> _What to work on_
What is the number of lines in the entries that contain the word "switched"? Answer with that figure alone.

[Records from a collection]
——————————
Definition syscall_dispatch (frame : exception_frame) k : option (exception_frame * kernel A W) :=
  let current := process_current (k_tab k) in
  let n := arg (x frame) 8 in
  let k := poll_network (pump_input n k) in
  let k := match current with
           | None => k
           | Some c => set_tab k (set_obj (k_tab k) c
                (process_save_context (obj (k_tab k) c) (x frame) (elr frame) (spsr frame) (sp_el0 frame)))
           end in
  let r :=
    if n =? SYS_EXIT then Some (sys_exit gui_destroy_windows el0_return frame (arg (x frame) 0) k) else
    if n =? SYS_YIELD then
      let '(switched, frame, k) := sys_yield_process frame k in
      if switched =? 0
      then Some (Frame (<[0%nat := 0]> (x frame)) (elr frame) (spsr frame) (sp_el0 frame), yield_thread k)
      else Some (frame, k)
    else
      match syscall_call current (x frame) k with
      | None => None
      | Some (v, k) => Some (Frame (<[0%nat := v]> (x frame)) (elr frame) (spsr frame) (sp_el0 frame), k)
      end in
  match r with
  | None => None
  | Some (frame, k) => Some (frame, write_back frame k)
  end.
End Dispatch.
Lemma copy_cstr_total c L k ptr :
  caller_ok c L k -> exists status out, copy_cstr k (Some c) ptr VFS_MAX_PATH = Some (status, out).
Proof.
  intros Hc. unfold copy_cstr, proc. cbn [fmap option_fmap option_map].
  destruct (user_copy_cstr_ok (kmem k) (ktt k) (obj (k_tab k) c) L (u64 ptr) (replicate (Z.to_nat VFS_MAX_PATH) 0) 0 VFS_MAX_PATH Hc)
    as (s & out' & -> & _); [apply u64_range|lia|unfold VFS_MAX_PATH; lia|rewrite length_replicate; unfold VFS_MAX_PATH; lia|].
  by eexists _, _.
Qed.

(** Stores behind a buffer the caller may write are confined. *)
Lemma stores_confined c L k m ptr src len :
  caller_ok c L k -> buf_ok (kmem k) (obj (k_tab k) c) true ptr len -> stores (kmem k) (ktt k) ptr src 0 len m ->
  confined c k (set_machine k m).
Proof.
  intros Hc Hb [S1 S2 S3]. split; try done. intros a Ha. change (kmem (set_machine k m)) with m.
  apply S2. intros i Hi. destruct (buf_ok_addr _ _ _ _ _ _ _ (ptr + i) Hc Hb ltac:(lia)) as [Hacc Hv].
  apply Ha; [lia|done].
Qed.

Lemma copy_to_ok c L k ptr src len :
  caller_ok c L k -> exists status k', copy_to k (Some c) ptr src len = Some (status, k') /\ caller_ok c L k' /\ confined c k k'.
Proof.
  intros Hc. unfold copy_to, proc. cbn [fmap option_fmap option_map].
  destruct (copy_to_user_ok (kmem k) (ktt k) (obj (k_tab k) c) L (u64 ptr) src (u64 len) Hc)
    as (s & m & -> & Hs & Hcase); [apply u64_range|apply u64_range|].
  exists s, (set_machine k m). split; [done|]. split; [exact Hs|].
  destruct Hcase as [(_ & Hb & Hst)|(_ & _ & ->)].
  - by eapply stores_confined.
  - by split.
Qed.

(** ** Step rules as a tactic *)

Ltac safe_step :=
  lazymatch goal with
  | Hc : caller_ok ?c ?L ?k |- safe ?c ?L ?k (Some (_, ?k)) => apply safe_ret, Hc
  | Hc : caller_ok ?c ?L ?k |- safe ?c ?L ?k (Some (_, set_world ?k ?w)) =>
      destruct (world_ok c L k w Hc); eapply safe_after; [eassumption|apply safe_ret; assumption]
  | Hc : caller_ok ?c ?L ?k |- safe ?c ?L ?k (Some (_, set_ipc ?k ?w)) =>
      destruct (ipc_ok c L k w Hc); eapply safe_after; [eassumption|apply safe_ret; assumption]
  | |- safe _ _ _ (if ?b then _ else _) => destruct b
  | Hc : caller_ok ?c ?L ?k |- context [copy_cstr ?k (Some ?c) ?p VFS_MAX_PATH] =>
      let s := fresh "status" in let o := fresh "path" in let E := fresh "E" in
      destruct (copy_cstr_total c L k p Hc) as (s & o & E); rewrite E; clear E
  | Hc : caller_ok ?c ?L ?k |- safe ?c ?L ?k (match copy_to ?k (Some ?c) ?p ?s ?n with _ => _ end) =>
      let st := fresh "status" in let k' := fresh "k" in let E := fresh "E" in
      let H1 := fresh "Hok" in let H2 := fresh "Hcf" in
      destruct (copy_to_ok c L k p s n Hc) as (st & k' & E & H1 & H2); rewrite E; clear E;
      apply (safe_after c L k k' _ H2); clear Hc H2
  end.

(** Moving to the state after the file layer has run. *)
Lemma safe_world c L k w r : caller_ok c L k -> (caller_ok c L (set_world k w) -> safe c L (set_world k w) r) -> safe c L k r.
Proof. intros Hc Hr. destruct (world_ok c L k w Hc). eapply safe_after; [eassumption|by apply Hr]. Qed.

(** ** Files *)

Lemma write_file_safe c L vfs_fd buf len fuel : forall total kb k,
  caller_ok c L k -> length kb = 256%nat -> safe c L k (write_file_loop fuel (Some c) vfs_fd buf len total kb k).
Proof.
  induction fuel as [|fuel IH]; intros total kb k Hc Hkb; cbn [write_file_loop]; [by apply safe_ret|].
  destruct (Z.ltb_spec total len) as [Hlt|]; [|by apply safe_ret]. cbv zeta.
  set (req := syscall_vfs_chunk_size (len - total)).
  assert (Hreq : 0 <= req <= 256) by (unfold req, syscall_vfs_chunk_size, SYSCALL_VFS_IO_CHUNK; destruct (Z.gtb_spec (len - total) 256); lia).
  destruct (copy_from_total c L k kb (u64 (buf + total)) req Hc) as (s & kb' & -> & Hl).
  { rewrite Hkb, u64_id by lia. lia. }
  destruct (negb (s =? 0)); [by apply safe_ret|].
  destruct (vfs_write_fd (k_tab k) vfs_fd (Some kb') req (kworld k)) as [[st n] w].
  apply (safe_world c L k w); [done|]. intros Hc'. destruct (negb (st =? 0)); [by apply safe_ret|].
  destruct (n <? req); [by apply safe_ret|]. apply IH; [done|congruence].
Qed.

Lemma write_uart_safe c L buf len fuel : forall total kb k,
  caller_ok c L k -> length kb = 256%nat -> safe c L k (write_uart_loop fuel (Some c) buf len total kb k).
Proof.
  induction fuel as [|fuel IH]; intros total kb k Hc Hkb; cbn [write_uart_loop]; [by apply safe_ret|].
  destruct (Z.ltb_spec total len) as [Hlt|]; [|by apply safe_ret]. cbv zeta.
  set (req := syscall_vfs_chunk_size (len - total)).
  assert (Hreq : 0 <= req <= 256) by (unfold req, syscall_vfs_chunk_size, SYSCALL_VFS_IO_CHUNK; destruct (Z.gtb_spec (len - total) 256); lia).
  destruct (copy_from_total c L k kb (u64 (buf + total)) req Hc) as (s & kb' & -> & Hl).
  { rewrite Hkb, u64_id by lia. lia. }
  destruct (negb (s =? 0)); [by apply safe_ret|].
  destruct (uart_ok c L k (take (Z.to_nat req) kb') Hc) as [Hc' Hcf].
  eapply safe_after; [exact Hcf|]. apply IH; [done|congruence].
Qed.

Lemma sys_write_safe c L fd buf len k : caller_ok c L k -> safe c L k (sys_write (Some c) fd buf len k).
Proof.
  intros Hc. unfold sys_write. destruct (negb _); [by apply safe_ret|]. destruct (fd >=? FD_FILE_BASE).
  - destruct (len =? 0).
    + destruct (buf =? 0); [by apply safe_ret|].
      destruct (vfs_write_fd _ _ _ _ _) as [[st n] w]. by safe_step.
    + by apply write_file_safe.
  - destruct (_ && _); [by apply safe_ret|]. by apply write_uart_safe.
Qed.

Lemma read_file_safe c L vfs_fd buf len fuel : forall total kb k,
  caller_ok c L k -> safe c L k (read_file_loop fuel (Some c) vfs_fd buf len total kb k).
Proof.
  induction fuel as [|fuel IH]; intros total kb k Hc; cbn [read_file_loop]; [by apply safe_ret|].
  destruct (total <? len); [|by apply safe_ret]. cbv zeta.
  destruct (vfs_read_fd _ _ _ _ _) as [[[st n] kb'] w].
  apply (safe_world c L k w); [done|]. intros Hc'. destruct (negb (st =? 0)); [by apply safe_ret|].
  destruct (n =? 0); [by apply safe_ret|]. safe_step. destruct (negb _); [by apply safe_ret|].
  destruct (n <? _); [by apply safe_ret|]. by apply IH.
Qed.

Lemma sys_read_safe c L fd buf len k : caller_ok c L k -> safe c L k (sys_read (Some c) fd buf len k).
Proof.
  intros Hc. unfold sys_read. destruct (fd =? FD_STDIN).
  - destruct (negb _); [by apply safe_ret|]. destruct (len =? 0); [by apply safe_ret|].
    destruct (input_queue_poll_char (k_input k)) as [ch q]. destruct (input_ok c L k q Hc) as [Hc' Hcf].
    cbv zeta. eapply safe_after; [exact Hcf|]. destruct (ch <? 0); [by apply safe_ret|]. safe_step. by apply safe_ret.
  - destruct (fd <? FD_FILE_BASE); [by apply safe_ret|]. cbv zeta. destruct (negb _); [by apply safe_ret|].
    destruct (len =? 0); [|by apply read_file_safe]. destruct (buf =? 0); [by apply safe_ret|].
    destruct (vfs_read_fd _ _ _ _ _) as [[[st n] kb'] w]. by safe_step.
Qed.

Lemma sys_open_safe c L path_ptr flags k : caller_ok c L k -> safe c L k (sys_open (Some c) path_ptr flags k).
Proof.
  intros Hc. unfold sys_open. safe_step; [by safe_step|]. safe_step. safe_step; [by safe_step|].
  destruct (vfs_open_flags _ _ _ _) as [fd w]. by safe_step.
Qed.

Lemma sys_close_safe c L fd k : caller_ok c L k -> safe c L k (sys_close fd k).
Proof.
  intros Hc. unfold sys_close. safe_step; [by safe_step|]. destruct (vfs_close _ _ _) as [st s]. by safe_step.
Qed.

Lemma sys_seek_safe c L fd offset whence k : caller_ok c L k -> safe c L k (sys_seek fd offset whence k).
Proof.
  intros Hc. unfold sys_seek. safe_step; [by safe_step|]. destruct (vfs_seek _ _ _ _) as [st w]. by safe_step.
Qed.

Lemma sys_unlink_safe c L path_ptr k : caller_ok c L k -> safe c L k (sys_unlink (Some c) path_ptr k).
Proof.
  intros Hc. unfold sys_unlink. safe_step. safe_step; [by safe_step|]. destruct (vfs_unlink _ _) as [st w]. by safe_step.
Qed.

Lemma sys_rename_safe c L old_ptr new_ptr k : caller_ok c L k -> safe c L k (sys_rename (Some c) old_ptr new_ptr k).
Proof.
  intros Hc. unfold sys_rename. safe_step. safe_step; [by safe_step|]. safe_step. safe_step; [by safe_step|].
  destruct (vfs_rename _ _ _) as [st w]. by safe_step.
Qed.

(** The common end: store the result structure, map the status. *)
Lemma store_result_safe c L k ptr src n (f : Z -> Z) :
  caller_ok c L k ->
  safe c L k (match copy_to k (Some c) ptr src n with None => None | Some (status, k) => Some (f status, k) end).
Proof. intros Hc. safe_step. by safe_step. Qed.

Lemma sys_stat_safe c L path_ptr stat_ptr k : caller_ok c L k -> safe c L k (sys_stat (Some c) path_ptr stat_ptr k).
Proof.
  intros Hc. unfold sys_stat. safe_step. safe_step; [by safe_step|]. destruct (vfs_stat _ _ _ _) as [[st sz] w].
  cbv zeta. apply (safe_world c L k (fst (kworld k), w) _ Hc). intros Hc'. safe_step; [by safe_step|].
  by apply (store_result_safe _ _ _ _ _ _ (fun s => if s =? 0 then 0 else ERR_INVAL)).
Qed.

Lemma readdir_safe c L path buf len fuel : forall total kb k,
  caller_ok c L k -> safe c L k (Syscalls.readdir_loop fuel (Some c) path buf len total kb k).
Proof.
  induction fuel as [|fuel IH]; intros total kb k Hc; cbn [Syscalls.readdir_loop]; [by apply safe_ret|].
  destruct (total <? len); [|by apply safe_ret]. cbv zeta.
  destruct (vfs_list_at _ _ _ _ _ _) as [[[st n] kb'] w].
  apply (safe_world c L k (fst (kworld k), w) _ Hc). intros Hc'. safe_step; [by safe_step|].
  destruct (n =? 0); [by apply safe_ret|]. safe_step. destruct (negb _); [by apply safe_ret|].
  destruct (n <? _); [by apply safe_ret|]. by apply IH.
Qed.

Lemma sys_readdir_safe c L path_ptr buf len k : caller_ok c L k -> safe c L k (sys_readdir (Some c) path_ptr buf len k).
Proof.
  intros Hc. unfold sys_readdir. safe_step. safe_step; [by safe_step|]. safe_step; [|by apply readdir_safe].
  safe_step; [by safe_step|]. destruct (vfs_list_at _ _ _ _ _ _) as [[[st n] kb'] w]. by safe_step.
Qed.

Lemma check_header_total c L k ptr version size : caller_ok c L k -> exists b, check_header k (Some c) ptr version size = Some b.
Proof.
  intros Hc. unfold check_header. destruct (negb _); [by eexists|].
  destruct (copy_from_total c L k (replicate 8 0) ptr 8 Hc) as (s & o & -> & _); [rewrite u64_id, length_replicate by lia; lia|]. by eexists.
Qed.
——————————
> _Reply_
2